Les deux personnes assises à une table recouverte de cahiers. On voit les anciens cahiers avec leurs couvertures dessinées. Madame Cochard tient un des nouveaux modèles.Philippe Linder et sa collègue Joëlle Cochard, de la DGEO : «À l’issue d’une large consultation, il a été décidé de procéder à un changement de tous les cahiers.» Photo | ARC-Sieber

Prochaine rentrée déjà sous presse

Compte tenu des délais de production, il est de coutume de lancer au mois d’octobre l’impression des cahiers de la prochaine rentrée.
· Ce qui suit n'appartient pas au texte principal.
(** [nofence s]: the fence occurs nowhere in [s]. *)
Lemma nofence_of_contains (s : string) :
  Py.contains_str "---" s = false ->
  forall i : nat, Py.startswith (Py.drop i s) "---" = false.
Proof.
  intros H i. destruct (Py.startswith (Py.drop i s) "---") eqn:E; [|reflexivity].
  now rewrite (contains_str_intro _ _ _ E) in H.
Qed.

Lemma first_not_dash (b : string) :
  Py.startswith b "-" = false ->
  match b with
  | EmptyString => True
  | String c _ => Ascii.eqb c "-" = false
  end.
Proof.
  destruct b as [|c b]; [easy|]. cbn [Py.startswith].
  now rewrite startswith_nil, andb_true_r.
Qed.

(** No fence begins inside [a] when [a] holds none and what follows does
    not begin with a dash. *)
Lemma no_fence_before (a b : string) (i : nat) :
  (forall j : nat, Py.startswith (Py.drop j a) "---" = false) ->
  Py.startswith b "-" = false ->
  (i <= String.length a)%nat ->
  Py.startswith (Py.drop i (a +:+ b)) "---" = false.
Proof.
  intros Ha Hb%first_not_dash Hi. rewrite drop_app_le by exact Hi.
  specialize (Ha i). destruct (Py.drop i a) as [|x [|y [|z t]]].
  - change (EmptyString +:+ b) with b.
    destruct b as [|c b]; [reflexivity|]. cbn [Py.startswith]. now rewrite Hb.
  - rewrite append_cons. change (EmptyString +:+ b) with b.
    destruct b as [|c b]; cbn [Py.startswith];
      [now rewrite andb_false_r|].
    rewrite Hb. cbn [andb]. now rewrite andb_false_r.
  - rewrite !append_cons. change (EmptyString +:+ b) with b.
    destruct b as [|c b]; cbn [Py.startswith];
      [now rewrite !andb_false_r|].
    rewrite Hb. cbn [andb]. now rewrite !andb_false_r.
  - rewrite !append_cons. cbn [Py.startswith] in *.
    destruct (t +:+ b); destruct t; exact Ha.
Qed.

Lemma nofence_app_r (a b : string) :
  (forall j : nat, Py.startswith (Py.drop j a) "---" = false) ->
  (forall j : nat, Py.startswith (Py.drop j b) "---" = false) ->
  Py.startswith b "-" = false ->
  forall i : nat, Py.startswith (Py.drop i (a +:+ b)) "---" = false.
Proof.
  intros Ha Hb Hd i.
  destruct (Nat.le_gt_cases i (String.length a)) as [Hle | Hgt].
  - now apply no_fence_before.
  - replace i with (String.length a + (i - String.length a))%nat by lia.
    rewrite drop_app_length. apply Hb.
Qed.

Lemma nofence_cons (c : ascii) (s : string) :
  Ascii.eqb c "-" = false ->
  (forall j : nat, Py.startswith (Py.drop j s) "---" = false) ->
  forall i : nat, Py.startswith (Py.drop i (String c s)) "---" = false.
Proof.
  intros Hc Hs [|i]; [|apply Hs]. cbn [Py.drop Py.startswith]. now rewrite Hc.
Qed.

Lemma nofence_nodash_app (a s : string) :
  Py.contains "-" a = false ->
  (forall j : nat, Py.startswith (Py.drop j s) "---" = false) ->
  forall i : nat, Py.startswith (Py.drop i (a +:+ s)) "---" = false.
Proof.
  induction a as [|c a IH]; intros Ha Hs; [exact Hs|].
  cbn [Py.contains] in Ha. destruct (Ascii.eqb c "-") eqn:E; [discriminate|].
  rewrite append_cons. apply nofence_cons; [exact E|]. now apply IH.
Qed.

(** [find] answers the first index from [start] on at which [sub]
    occurs. *)
Lemma find_first_at (sub : string) (s : string) :
  forall start n : nat,
    (start <= n)%nat -> (n <= String.length s)%nat ->
    (forall i : nat, (start <= i < n)%nat ->
       Py.startswith (Py.drop i s) sub = false) ->
    Py.startswith (Py.drop n s) sub = true ->
    Py.find s sub start = Z.of_nat n.
Proof.
  induction s as [|c r IH]; intros start n Hsn Hn Hno Hocc.
  - cbn [String.length] in Hn. assert (n = 0%nat) by lia. subst n.
    assert (start = 0%nat) by lia. subst start.
    cbn [Py.find Py.drop] in *. now rewrite Hocc.
  - destruct start as [|k]; cbn [Py.find].
    + destruct n as [|n].
      * cbn [Py.drop] in Hocc. now rewrite Hocc.
      * pose proof (Hno 0%nat ltac:(lia)) as H0. cbn [Py.drop] in H0. rewrite H0.
        cbn [String.length] in Hn.
        rewrite (IH 0%nat n); [| lia | lia | | exact Hocc].
        { unfold Py.shift. destruct (Z.ltb_spec (Z.of_nat n) 0); lia. }
        intros i Hi. apply (Hno (S i)). lia.
    + destruct n as [|n]; [lia|]. cbn [String.length] in Hn.
      rewrite (IH k n); [| lia | lia | | exact Hocc].
      { unfold Py.shift. destruct (Z.ltb_spec (Z.of_nat n) 0); lia. }
      intros i Hi. apply (Hno (S i)). lia.
Qed.

Lemma take_app_length (a s : string) :
  Py.take (String.length a) (a +:+ s) = a.
Proof.
  induction a as [|c a IH]; [now destruct s|].
  rewrite append_cons. cbn [String.length Py.take]. now rewrite IH.
Qed.

(** Parsing a text of the shape [---] [V0] LF [---] LF LF [B], when [V0]
    holds no fence: the fenced region is [V0] and the body is [B],
    trimmed. *)
Lemma mdc_to_markdown_shape (V0 B : string) :
  (forall j : nat, Py.startswith (Py.drop j V0) "---" = false) ->
  mdc_to_markdown ("---" +:+ ((V0 +:+ LF) +:+ ("---" +:+ LF +:+ LF +:+ B)))
  = (Py.strip B, fold_left parse_line (Py.split "010" (Py.strip (V0 +:+ LF))) ∅).
Proof.
  intros Hno. set (V := V0 +:+ LF). set (F := "---" +:+ LF +:+ LF +:+ B).
  assert (Hfind : Py.find ("---" +:+ (V +:+ F)) "---" 3
                  = Z.of_nat (3 + String.length V)).
  { apply find_first_at.
    - lia.
    - change ("---" +:+ (V +:+ F)) with (String "-" (String "-" (String "-" (V +:+ F)))).
      cbn [String.length]. rewrite length_app. lia.
    - intros i Hi. destruct i as [|[|[|i]]]; try lia.
      change (Py.drop (S (S (S i))) ("---" +:+ (V +:+ F))) with (Py.drop i (V +:+ F)).
      unfold V. rewrite string_app_assoc.
      apply no_fence_before; [exact Hno|reflexivity|].
      unfold V in Hi. rewrite length_app in Hi. cbn [String.length LF] in Hi.
      lia.
    - change (Py.drop (3 + String.length V) ("---" +:+ (V +:+ F)))
        with (Py.drop (String.length V) (V +:+ F)).
      replace (String.length V) with (String.length V + 0)%nat at 1 by lia.
      rewrite drop_app_length. reflexivity. }
  unfold mdc_to_markdown.
  rewrite (startswith_app "---" (V +:+ F)). cbn [negb].
  rewrite Hfind.
  destruct (Z.eqb_spec (Z.of_nat (3 + String.length V)) (-1)) as [E|_]; [lia|].
  f_equal.
  - replace (Z.to_nat (Z.of_nat (3 + String.length V) + 3))
      with (3 + (String.length V + 3))%nat by lia.
    change (Py.drop (3 + (String.length V + 3)) ("---" +:+ (V +:+ F)))
      with (Py.drop (String.length V + 3) (V +:+ F)).
    rewrite drop_app_length. reflexivity.
  - unfold Py.slice. rewrite Nat2Z.id.
    replace (3 + String.length V - 3)%nat with (String.length V) by lia.
    change (Py.drop 3 ("---" +:+ (V +:+ F))) with (V +:+ F).
    now rewrite take_app_length.
Qed.

(** Trimming and text added at an end. *)
Lemma rstrip_by_app_keep (p : ascii -> bool) (a r : string) :
  Py.rstrip_by p r <> EmptyString ->
  Py.rstrip_by p (a +:+ r) = a +:+ Py.rstrip_by p r.
Proof.
  intros Hr. induction a as [|c a IH]; [reflexivity|].
  rewrite !append_cons. cbn [Py.rstrip_by]. rewrite IH.
  destruct (a +:+ Py.rstrip_by p r) as [|x y] eqn:E; [|reflexivity].
  destruct a; [|discriminate]. now destruct (Py.rstrip_by p r).
Qed.

Lemma rstrip_by_app_all (p : ascii -> bool) (a r : string) :
  Py.all_chars p r = true -> Py.rstrip_by p (a +:+ r) = Py.rstrip_by p a.
Proof.
  intros Hr.
  assert (E : Py.rstrip_by p r = EmptyString).
  { induction r as [|c r IH]; [reflexivity|]. cbn [Py.all_chars] in Hr.
    apply andb_true_iff in Hr as [Hc Hr]. cbn [Py.rstrip_by].
    now rewrite (IH Hr), Hc. }
  induction a as [|c a IH]; [exact E|].
  rewrite append_cons. cbn [Py.rstrip_by]. now rewrite IH.
Qed.

Lemma lstrip_by_app_keep (p : ascii -> bool) (s t : string) :
  s <> EmptyString -> Py.lstrip_by p s = s -> Py.lstrip_by p (s +:+ t) = s +:+ t.
Proof.
  destruct s as [|c s]; [easy|]. intros _ H. rewrite append_cons.
  cbn [Py.lstrip_by] in *. destruct (p c) eqn:E; [|reflexivity].
  exfalso. destruct (lstrip_by_decompose p s) as (l & El & _).
  apply (f_equal String.length) in H, El. rewrite length_app in El.
  cbn [String.length] in H. lia.
Qed.

(** A text that trimming leaves alone has nothing to trim at either
    end. *)
Lemma strip_by_fix (p : ascii -> bool) (s : string) :
  Py.strip_by p s = s -> Py.lstrip_by p s = s /\ Py.rstrip_by p s = s.
Proof.
  intros H. unfold Py.strip_by in H.
  destruct (lstrip_by_decompose p s) as (l & El & _).
  destruct (rstrip_by_decompose p (Py.lstrip_by p s)) as (r & Er & _).
  rewrite H in Er.
  assert (Hlen : String.length l = 0%nat /\ String.length r = 0%nat).
  { pose proof (f_equal String.length El) as L1.
    pose proof (f_equal String.length Er) as L2.
    rewrite length_app in L1, L2. lia. }
  destruct Hlen as [Hl Hr].
  destruct l; [|discriminate]. change (s = Py.lstrip_by p s) in El.
  split; [now symmetry|]. now rewrite <- El in H.
Qed.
Et si d’habitude les imprimeurs travaillent avec les fichiers de l’année précédente, il n’en sera pas de même pour la rentrée 2025/2026, la DGEO ayant décidé de changer les couvertures et de retoucher les intérieurs de tous les cahiers scolaires.
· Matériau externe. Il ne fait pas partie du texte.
Fixpoint strip_prefix (p s : string) : option string :=
  match p with
  | EmptyString => Some s
  | String a p' =>
      match s with
      | EmptyString => None
      | String b s' => if Ascii.eqb a b then strip_prefix p' s' else None
      end
  end.

Definition newline : string := String (ascii_of_nat 10) EmptyString.

(** Every way [r] can match at the start of [s]: what is left of [s]. *)
Fixpoint match_here (r : regex) (s : string) : list string :=
  match r with
  | Lit l => match strip_prefix l s with Some rest => [rest] | None => [] end
  | Alt r1 r2 => match_here r1 s ++ match_here r2 s
  | Cat r1 r2 => flat_map (match_here r2) (match_here r1 s)
  | EndOfString =>
      if String.eqb s EmptyString || String.eqb s newline then [s] else []
  | Whitespace =>
      match s with
      | String c rest => if is_space c then [rest] else []
      | EmptyString => []
      end
  end%list.

(** [bool(re.search(r, s))]: [r] matches at some position of [s]. *)
Fixpoint search (r : regex) (s : string) : bool :=
  match match_here r s with
  | _ :: _ => true
  | [] =>
      match s with
      | String _ s' => search r s'
      | EmptyString => false
      end
  end.

(** ['--ps-backend( |=)(A|B|...)']. *)
Fixpoint alternatives (names : list string) : regex :=
  match names with
  | [] => Lit ""
  | [name] => Lit name
  | name :: rest => Alt (Lit name) (alternatives rest)
  end.

Definition backend_pattern (names : list string) : regex :=
  Cat (Lit "--ps-backend") (Cat (Alt (Lit " ") (Lit "=")) (alternatives names)).

(** [r'--ipfs($|\s)']. *)
Definition ipfs_pattern : regex :=
  Cat (Lit "--ipfs") (Alt EndOfString Whitespace).

(** *** Parsers *)

Record Argument : Type := mkArgument {
  arg_flag : string;
  arg_required : bool;
  arg_choices : list string;
  arg_default : option string;
}.

(** A parser, as the arguments added to it so far. *)
Definition ArgumentParser : Type := list Argument.

Definition add_argument (parser : ArgumentParser) (a : Argument) : ArgumentParser :=
  (parser ++ [a])%list.

(** [' '.join(sys.argv)]. *)
Definition args_str (argv : list string) : string := String.concat " " argv.

(** [add_ipfs_options(parser)], with [sys.argv] made explicit. *)
Definition add_ipfs_options (argv : list string) (parser : ArgumentParser) : ArgumentParser :=
  let args_str := args_str argv in
  let parser := add_argument parser (mkArgument "--ipfs" false [] (Some "False")) in
  let parser :=
    add_argument parser
      (mkArgument "--ipfs-local-dir" (search ipfs_pattern args_str) [] None) in
  add_argument parser
    (mkArgument "--ipfs-remote-dir" (search ipfs_pattern args_str) [] None).

(** [add_proxystore_options(parser, required)], with [sys.argv] made explicit. *)
Definition add_proxystore_options (argv : list string) (parser : ArgumentParser)
    (required : bool) : ArgumentParser :=
  let group := parser in
  let group :=
    add_argument group
      (mkArgument "--ps-backend" required
         ["FILE"; "GLOBUS"; "REDIS"; "ENDPOINT"; "MARGO"; "UCX"; "ZMQ"] None) in
  let args_str := args_str argv in
  let group :=
    add_argument group
      (mkArgument "--ps-endpoints"
         (search (backend_pattern ["ENDPOINT"]) args_str) [] None) in
  let group :=
    add_argument group
      (mkArgument "--ps-file-dir"
         (search (backend_pattern ["FILE"]) args_str) [] None) in
  let group :=
    add_argument group
      (mkArgument "--ps-globus-config"
         (search (backend_pattern ["GLOBUS"]) args_str) [] None) in
  let group :=
    add_argument group
      (mkArgument "--ps-host"
         (search (backend_pattern ["REDIS"]) args_str) [] None) in
  let group :=
    add_argument group
      (mkArgument "--ps-port"
         (search (backend_pattern ["REDIS"; "MARGO"; "UCX"; "ZMQ"]) args_str)
         [] None) in
  let group :=
    add_argument group (mkArgument "--ps-margo-protocol" false [] (Some "tcp")) in
  let group := add_argument group (mkArgument "--ps-address" false [] None) in
  add_argument group (mkArgument "--ps-interface" false [] None).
Cette refonte de la gamme est coordonnée par Philippe Linder, chef de l’unité «Évaluation élèves et système scolaire» à la Direction pédagogique, et sa collègue Joëlle Cochard, collaboratrice pédagogique. «À l’issue d’une large consultation, nous avons décidé de procéder à un changement de tous les cahiers. Les couvertures étaient résistantes, mais les couleurs pastel commençaient à montrer leurs limites. En lien avec les besoins particuliers de certains élèves, nous souhaitions renforcer les contrastes pour faciliter la lecture. Nous voulions également rendre les cahiers réversibles et plus ergonomiques. Nous en avons aussi revu l’intérieur, en forcissant les couleurs ou en épaississant les traits et les marges, pour faciliter leur utilisation par l’ensemble des élèves. Enfin, nous avons identifié deux cahiers complémentaires qui s’ajouteront aux 19 modèles existants.» 
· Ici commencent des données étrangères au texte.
Definition NUL : ascii := ascii_of_nat 0.

(** [strlen] on a well-formed C string. *)
Definition strlen (s : list ascii) : Z := Z.of_nat (length s).

(** [strlen] on a [char] array that may lack its terminator: the number of
    characters before the first NUL, or [None] when the scan leaves the
    array. *)
Fixpoint strlen_array (a : list ascii) : option Z :=
  match a with
  | [] => None
  | c :: a' =>
      if Ascii.eqb c NUL then Some 0
      else match strlen_array a' with
           | Some n => Some (n + 1)
           | None => None
           end
  end.

(** The characters of an array up to its first NUL. *)
Fixpoint until_nul (a : list ascii) : list ascii :=
  match a with
  | [] => []
  | c :: a' => if Ascii.eqb c NUL then [] else c :: until_nul a'
  end.

(** [snprintf(dst, size, "%s...", ...)]: of the formatted text, at most
    [size - 1] characters are stored, followed by a NUL. *)
Definition snprintf (size : Z) (formatted : list ascii) : list ascii :=
  take (Z.to_nat (size - 1)) formatted.

(** libcurl keeps the RFC 3986 unreserved characters
    (letters, digits, [-], [.], [_], [~]) as they are. *)
Definition isunreserved (c : ascii) : bool :=
  let n := nat_of_ascii c in
  ((48 <=? n) && (n <=? 57) || (65 <=? n) && (n <=? 90)
   || (97 <=? n) && (n <=? 122)
   || (n =? 45) || (n =? 46) || (n =? 95) || (n =? 126))%nat.

Definition hex_digit (n : nat) : ascii :=
  nth n (lit "0123456789ABCDEF") "0"%char.

(** Every other character becomes [%XX], two upper-case hex digits. *)
Definition escape_char (c : ascii) : list ascii :=
  if isunreserved c then [c]
  else let n := nat_of_ascii c in
       ["%"%char; hex_digit (n / 16); hex_digit (n mod 16)].

(** [curl_escape(s, strlen(s))]. *)
Fixpoint curl_escape (s : list ascii) : list ascii :=
  match s with
  | [] => []
  | c :: s' => escape_char c ++ curl_escape s'
  end.

End CStr.
Import CStr.

(** ** Outcomes of running C code against the world *)

(** Why an execution left the defined behaviour of C. *)
Inductive undefined_behaviour :=
  | HeapOverflow      (* write past the end of a heap block *)
  | ArrayOverread     (* [strlen] runs off a [char] array *)
  | UseAfterFree      (* access to a block that is not live *)
  | InvalidFree.      (* [free] of a block that is not live *)

Inductive result (A : Type) :=
  | Ret (a : A)                          (* the function returns *)
  | Exit (code : Z)                      (* [exit], also through [FLOG] *)
  | Undef (why : undefined_behaviour)
  | OutOfFuel.                           (* a loop of the model ran dry *)
Arguments Ret {A} a.
Arguments Exit {A} code.
Arguments Undef {A} why.
Arguments OutOfFuel {A}.

(** ** main.c: types *)

(** [struct sockaddr_in], as far as the proxy looks at it: not at all. *)
Record sockaddr_in := { sin_addr : Z; sin_port : Z }.

(** [app_state_t]. [https_client] and [dns_server_t *] are handles. *)
Record app_state_t := {
  https_client : nat;
  resolv : option (list (list ascii));    (* [struct curl_slist *] *)
  extra_request_args : list ascii
}.

(** [request_t]. [name] is the whole 254-byte array. *)
Record request_t := {
  tx_id : Z;
  raddr : sockaddr_in;
  dns_server : nat;
  name : list ascii
}.

Definition NAME_SIZE : Z := 254.

Inductive signal := SIGPIPE | SIGINT.

(** Calls that leave [main.c], in the order they are made. *)
Inductive event :=
  | E_options_show_usage
  | E_logging_init (fd level : Z)
  | E_curl_global_init
  | E_https_client_init
  | E_dns_server_init (addr : list ascii) (port : Z)
  | E_setgid (g : Z)
  | E_setuid (u : Z)
  | E_daemon
  | E_ev_signal_start (s : signal)
  | E_logging_flush_init
  | E_dns_poller_init       (* the start of the bootstrap poller *)
  | E_ev_run
  | E_calloc_request (p : nat)
  | E_https_client_fetch (url : list ascii)
      (resolv : option (list (list ascii))) (data : nat)
  | E_dns_server_respond (server : nat) (raddr : sockaddr_in)
      (payload : list Z)
  | E_free_request (p : nat).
Et pour la première fois, un impressum indiquera que les cahiers sont imprimés aux ateliers des Établissements de la plaine de l’Orbe: «L’information n’est pas anodine, et cela nous semblait normal et juste de le mentionner, ce travail faisant partie intégrante du processus de réinsertion des personnes détenues.»

Une année à l’avance

Entre les ateliers des EPO et la DGEO, la DAL est la cheville ouvrière de toute l’opération. Comme l’explique Natacha Schild, acheteuse responsable de la famille d’achats Enseignement et ouvrages: «Habituellement, nous passons la commande des cahiers aux EPO en nous appuyant sur les ventes de l’année précédente et en l’augmentant de 5 à 10% pour couvrir la hausse naturelle du nombre d’élèves. Sur cette base, le chef d’atelier calcule pour chaque format de cahier le volume de papier nécessaire. Nous faisons et assurons le suivi de la commande qui sera ensuite livrée aux EPO.»

L’impression faite, les premières livraisons se font entre janvier et juin à la DAL, avant les vacances d’été, de sorte que les écoles soient prêtes à recevoir les élèves à la rentrée; les livraisons auprès des établissements scolaires étant assurées par le service logistique de la DAL. (DA)

Autres produits des EPO

La fabrication du pain pour les patients et le personnel du CHUV et de l’hôpital de Cery fait également partie d’une déjà longue tradition. La boulangerie occupe une dizaine de personnes détenues au pénitencier de Bochuz et produit environ 800 kilos de pain par jour, six jours sur sept. 

Depuis janvier 2024, les plaques d’immatriculation du Canton de Vaud sont également produites dans la plaine de l’Orbe, mais dans la colonie fermée. En chiffres, ce ne sont pas moins de 120'000 plaques qui sortent chaque année de l’un des ateliers de la colonie. Seul et unique client, le Service des automobiles et de la navigation achète et livre la matière première, à savoir des plaques vierges de différents gabarits et couleurs. Celles-ci sont d’abord pressées, puis les chiffres et les écussons sont peints grâce à trois machines à colorier.

L’ensemble de ces activités s’inscrit pleinement dans la concrétisation des objectifs de réinsertion du programme de législature du Conseil d’État.